- **EXERCISE BRIEF**
Transcribe the stretch of entries below from the line with "Err e => Err e" through the line with "(** The cast", exactly and with both ends included; leave out all other lines.

^^^^^^^^^^^^^^^^

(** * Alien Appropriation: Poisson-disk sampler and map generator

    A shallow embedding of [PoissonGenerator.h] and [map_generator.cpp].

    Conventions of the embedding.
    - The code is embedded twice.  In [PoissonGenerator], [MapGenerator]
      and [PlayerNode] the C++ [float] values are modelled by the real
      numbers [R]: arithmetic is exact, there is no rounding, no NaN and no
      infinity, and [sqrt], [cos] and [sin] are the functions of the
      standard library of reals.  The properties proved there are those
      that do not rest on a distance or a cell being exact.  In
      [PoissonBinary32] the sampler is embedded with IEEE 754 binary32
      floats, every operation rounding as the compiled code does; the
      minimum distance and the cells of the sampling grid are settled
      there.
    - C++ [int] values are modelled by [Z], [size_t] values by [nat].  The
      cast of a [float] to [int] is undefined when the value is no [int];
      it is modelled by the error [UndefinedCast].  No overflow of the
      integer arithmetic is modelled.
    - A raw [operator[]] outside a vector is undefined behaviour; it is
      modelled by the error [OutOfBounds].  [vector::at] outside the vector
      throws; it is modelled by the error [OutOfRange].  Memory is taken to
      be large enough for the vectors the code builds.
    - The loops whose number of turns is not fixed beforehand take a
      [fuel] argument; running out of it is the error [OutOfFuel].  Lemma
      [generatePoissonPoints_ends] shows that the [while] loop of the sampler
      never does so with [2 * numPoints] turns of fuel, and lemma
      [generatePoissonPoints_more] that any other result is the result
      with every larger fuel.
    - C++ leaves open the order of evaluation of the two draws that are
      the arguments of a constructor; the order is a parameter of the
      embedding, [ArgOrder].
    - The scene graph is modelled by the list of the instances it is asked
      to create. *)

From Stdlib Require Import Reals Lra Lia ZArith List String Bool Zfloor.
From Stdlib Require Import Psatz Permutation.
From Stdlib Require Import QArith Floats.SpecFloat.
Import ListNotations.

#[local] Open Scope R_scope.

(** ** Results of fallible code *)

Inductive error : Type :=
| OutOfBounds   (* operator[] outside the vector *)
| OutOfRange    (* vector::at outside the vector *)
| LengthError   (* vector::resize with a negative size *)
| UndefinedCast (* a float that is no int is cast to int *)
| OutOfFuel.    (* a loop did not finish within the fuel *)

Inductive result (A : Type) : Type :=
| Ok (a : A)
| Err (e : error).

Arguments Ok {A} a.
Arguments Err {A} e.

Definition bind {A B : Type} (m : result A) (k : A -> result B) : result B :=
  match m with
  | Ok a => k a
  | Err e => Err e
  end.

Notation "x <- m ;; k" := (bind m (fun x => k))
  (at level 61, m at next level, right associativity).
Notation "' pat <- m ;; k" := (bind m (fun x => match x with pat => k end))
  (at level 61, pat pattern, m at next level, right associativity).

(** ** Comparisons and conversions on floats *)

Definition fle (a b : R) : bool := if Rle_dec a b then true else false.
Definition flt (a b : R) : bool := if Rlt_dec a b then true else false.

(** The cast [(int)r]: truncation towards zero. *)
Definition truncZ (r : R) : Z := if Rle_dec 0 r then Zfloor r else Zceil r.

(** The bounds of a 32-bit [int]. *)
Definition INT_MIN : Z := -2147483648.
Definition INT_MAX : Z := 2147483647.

^^^^^^^^^^^^^^^^

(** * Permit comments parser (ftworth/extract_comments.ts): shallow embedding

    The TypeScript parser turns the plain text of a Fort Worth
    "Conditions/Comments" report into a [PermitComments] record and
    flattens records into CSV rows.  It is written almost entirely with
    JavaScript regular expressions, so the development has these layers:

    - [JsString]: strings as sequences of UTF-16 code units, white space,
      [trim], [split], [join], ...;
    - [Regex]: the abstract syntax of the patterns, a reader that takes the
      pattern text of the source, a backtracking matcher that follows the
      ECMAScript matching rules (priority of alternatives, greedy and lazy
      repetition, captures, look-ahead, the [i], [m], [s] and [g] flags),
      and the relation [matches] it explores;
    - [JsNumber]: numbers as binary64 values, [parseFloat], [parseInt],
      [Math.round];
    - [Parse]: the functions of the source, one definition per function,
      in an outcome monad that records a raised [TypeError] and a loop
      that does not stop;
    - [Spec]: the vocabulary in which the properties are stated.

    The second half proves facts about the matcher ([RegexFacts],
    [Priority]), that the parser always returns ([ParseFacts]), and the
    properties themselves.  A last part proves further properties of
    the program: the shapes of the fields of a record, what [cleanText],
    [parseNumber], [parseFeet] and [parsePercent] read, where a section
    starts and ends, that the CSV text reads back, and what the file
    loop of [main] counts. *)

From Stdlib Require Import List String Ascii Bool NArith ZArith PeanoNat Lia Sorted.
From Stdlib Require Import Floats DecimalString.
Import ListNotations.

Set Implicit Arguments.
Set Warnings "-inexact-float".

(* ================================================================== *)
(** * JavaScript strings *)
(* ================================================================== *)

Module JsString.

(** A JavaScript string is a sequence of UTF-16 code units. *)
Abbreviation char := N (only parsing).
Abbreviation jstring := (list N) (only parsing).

^^^^^^^^^^^^^^^^

- **TASK OUTPUT**
  | Err e => Err e
  end.

Notation "x <- m ;; k" := (bind m (fun x => k))
  (at level 61, m at next level, right associativity).
Notation "' pat <- m ;; k" := (bind m (fun x => match x with pat => k end))
  (at level 61, pat pattern, m at next level, right associativity).

(** ** Comparisons and conversions on floats *)

Definition fle (a b : R) : bool := if Rle_dec a b then true else false.
Definition flt (a b : R) : bool := if Rlt_dec a b then true else false.

(** The cast [(int)r]: truncation towards zero. *)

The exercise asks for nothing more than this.